▶ [Source material]:
(** * exports-cleanup: the export analyzer, embedded and verified

    A shallow embedding of [src/analyzer/export-analyzer.ts]: the
    regular-expression scans that extract exports and imports from a file's
    text, the import path resolver, the usage matcher and the aggregation
    into a [ScanResult].

    Strings are JavaScript strings: sequences of UTF-16 code units, here
    [list N].  The regular expressions of the source are written in a small
    abstract syntax and run by a backtracking matcher with the priorities of
    the ECMAScript one (greedy quantifiers, ordered alternation, leftmost
    match).  The file system, [fast-glob] and Node's [path] module are
    outside the repository: the analyzer is parameterised by them. *)

From Stdlib Require Import String Ascii.
From Stdlib Require Import List NArith ZArith Arith Bool Lia.
From Stdlib Require Import Permutation Sorted DecimalString.
Import ListNotations.


(* ================================================================= *)
(** ** JavaScript strings *)

Definition char := N.
Definition jsstring := list char.

Fixpoint js (s : string) : jsstring :=
  match s with
  | EmptyString => []
  | String a r => N_of_ascii a :: js r
  end.

Definition LF : char := 10%N.
Definition DQUOTE : char := 34%N.
Definition SQUOTE : char := 39%N.

Fixpoint str_eqb (a b : jsstring) : bool :=
  match a, b with
  | [], [] => true
  | x :: a', y :: b' => N.eqb x y && str_eqb a' b'
  | _, _ => false
  end.

Fixpoint startsWith (s p : jsstring) : bool :=
  match p, s with
  | [], _ => true
  | y :: p', x :: s' => N.eqb x y && startsWith s' p'
  | _ :: _, [] => false
  end.

(** [a <= c <= b] on code units. *)
Definition between (a b c : char) : bool := (N.leb a c && N.leb c b)%bool.

(** [\w] without the [i] and [u] flags: [A-Za-z0-9_]. *)
Definition isWord (c : char) : bool :=
  (between 97 122 c || between 65 90 c || between 48 57 c || N.eqb c 95)%N%bool.

(** ECMAScript LineTerminator: LF, CR, U+2028, U+2029. *)
Definition isLineTerminator (c : char) : bool :=
  (N.eqb c 10 || N.eqb c 13 || N.eqb c 8232 || N.eqb c 8233)%N%bool.

(** [\s], and what [String.prototype.trim] strips: WhiteSpace and
    LineTerminator. *)
Definition isSpace (c : char) : bool :=
  (N.eqb c 9 || N.eqb c 11 || N.eqb c 12 || N.eqb c 32 || N.eqb c 160
   || N.eqb c 5760 || between 8192 8202 c || N.eqb c 8239 || N.eqb c 8287
   || N.eqb c 12288 || N.eqb c 65279 || isLineTerminator c)%N%bool.

Definition isChar (x : char) (c : char) : bool := N.eqb c x.
Definition isNot (x : char) (c : char) : bool := negb (N.eqb c x).
Definition isQuote (c : char) : bool := (N.eqb c SQUOTE || N.eqb c DQUOTE)%bool.
Definition notQuote (c : char) : bool := negb (isQuote c).

(* ================================================================= *)
(** ** Regular expressions and the backtracking matcher *)

Inductive regex : Type :=
| Eps : regex
| Chr : (char -> bool) -> regex        (* a character class *)
| Seq : regex -> regex -> regex
| Alt : regex -> regex -> regex        (* r1|r2, r1 tried first *)
| Star : regex -> regex                (* greedy r* *)
| Group : nat -> regex -> regex        (* capturing group number n *)
| Bol : regex                          (* ^ with the m flag *)
| Eol : regex                          (* $ with the m flag *)
| Eos : regex.                         (* $ without the m flag *)

Declare Scope regex_scope.
Delimit Scope regex_scope with re.
Bind Scope regex_scope with regex.
Infix ";;" := Seq (at level 61, right associativity) : regex_scope.

Definition Plus (r : regex) : regex := Seq r (Star r).      (* r+ *)
Definition Opt (r : regex) : regex := Alt r Eps.            (* r? *)

Fixpoint Lit (s : jsstring) : regex :=
  match s with
  | [] => Eps
  | x :: s' => Seq (Chr (isChar x)) (Lit s')
  end.

(** A position in the subject: its index, the code unit before it and the
    text from it on. *)
Record cursor : Type := Cur { cpos : nat; cprev : option char; crest : jsstring }.

Definition start_of (s : jsstring) : cursor := Cur 0 None s.

(** Captures: the latest binding of a group comes first. *)
Definition caps := list (nat * jsstring).

Fixpoint capture (n : nat) (cs : caps) : option jsstring :=
  match cs with
  | [] => None
  | (i, v) :: cs' => if Nat.eqb i n then Some v else capture n cs'
  end.

Definition outcome : Type := option (cursor * caps).
Definition cont : Type := cursor -> caps -> outcome.

Definition at_bol (c : cursor) : bool :=
  match cprev c with None => true | Some x => isLineTerminator x end.
Definition at_eos (c : cursor) : bool :=
  match crest c with [] => true | _ :: _ => false end.
Definition at_eol (c : cursor) : bool :=
  match crest c with [] => true | x :: _ => isLineTerminator x end.

(** The iterations of a starred expression: one more iteration first
    (greedy), an iteration that consumes nothing is not considered. *)
Fixpoint star_loop (step : cursor -> caps -> cont -> outcome)
         (fuel : nat) (c : cursor) (cs : caps) (k : cont) : outcome :=
  match fuel with
  | 0 => k c cs
  | S f =>
      match step c cs (fun c' cs' =>
                         if cpos c' <=? cpos c then None
                         else star_loop step f c' cs' k) with
      | Some r => Some r
      | None => k c cs
      end
  end.

Fixpoint m (r : regex) (c : cursor) (cs : caps) (k : cont) {struct r} : outcome :=
  match r with
  | Eps => k c cs
  | Chr p =>
      match crest c with
      | x :: s => if p x then k (Cur (S (cpos c)) (Some x) s) cs else None
      | [] => None
      end
  | Seq a b => m a c cs (fun c' cs' => m b c' cs' k)
  | Alt a b =>
      match m a c cs k with
      | Some r => Some r
      | None => m b c cs k
      end
  | Star a => star_loop (m a) (length (crest c)) c cs k
  | Group n a =>
      m a c cs (fun c' cs' =>
                  k c' ((n, firstn (cpos c' - cpos c) (crest c)) :: cs'))
  | Bol => if at_bol c then k c cs else None
  | Eol => if at_eol c then k c cs else None
  | Eos => if at_eos c then k c cs else None
  end.

Definition accept : cont := fun c cs => Some (c, cs).

(** One match: where it starts, where it ends, what it captured. *)
Record rmatch : Type := RMatch { mstart : cursor; mend : cursor; mcaps : caps }.

Definition index (x : rmatch) : nat := cpos (mstart x).
Definition group (n : nat) (x : rmatch) : option jsstring := capture n (mcaps x).

(** Matching at the cursor itself. *)
Definition match_here (r : regex) (c : cursor) : option rmatch :=
  match m r c [] accept with
  | Some (c', cs) => Some (RMatch c c' cs)
  | None => None
  end.

(** [regex.exec] from [lastIndex]: the leftmost start at or after the
    cursor at which the expression matches. *)
Fixpoint search (r : regex) (pos : nat) (prev : option char) (s : jsstring)
  : option rmatch :=
  match match_here r (Cur pos prev s) with
  | Some x => Some x
  | None =>
      match s with
      | [] => None
      | x :: s' => search r (S pos) (Some x) s'
      end
  end.

Definition exec (r : regex) (c : cursor) : option rmatch :=
  search r (cpos c) (cprev c) (crest c).

(** [while ((match = regex.exec(content)) !== null)] with the [g] flag:
    each search resumes where the previous match ended.  Every match of the
    expressions below consumes at least one code unit, so the loop runs at
    most once per code unit of the subject. *)
Fixpoint exec_loop (fuel : nat) (r : regex) (c : cursor) : list rmatch :=
  match fuel with
  | 0 => []
  | S f =>
      match exec r c with
      | None => []
      | Some x => x :: exec_loop f r (mend x)
      end
  end.

Definition matchAll (r : regex) (content : jsstring) : list rmatch :=
  exec_loop (S (length content)) r (start_of content).

(* ================================================================= *)
(** ** String operations of the source *)

Fixpoint dropWhile (p : char -> bool) (s : jsstring) : jsstring :=
  match s with
  | [] => []
  | x :: s' => if p x then dropWhile p s' else s
  end.

(** [String.prototype.trim]. *)
Definition trim (s : jsstring) : jsstring :=
  rev (dropWhile isSpace (rev (dropWhile isSpace s))).

(** [s.split(',')]: the pieces between the separators; the piece being
    read is kept reversed in [acc]. *)
Fixpoint split_on (sep : char) (acc : jsstring) (s : jsstring) : list jsstring :=
  match s with
  | [] => [rev acc]
  | x :: s' =>
      if N.eqb x sep then rev acc :: split_on sep [] s'
      else split_on sep (x :: acc) s'
  end.

Definition split_comma (s : jsstring) : list jsstring := split_on 44%N [] s.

▶ [Brief]: Where a line of the listing holds the string "else", copy that line.

▶ [Finished exercise]:
  | (i, v) :: cs' => if Nat.eqb i n then Some v else capture n cs'
                         else star_loop step f c' cs' k) with
      | x :: s => if p x then k (Cur (S (cpos c)) (Some x) s) cs else None
  | Bol => if at_bol c then k c cs else None
  | Eol => if at_eol c then k c cs else None
  | Eos => if at_eos c then k c cs else None
  | x :: s' => if p x then dropWhile p s' else s
      else split_on sep (x :: acc) s'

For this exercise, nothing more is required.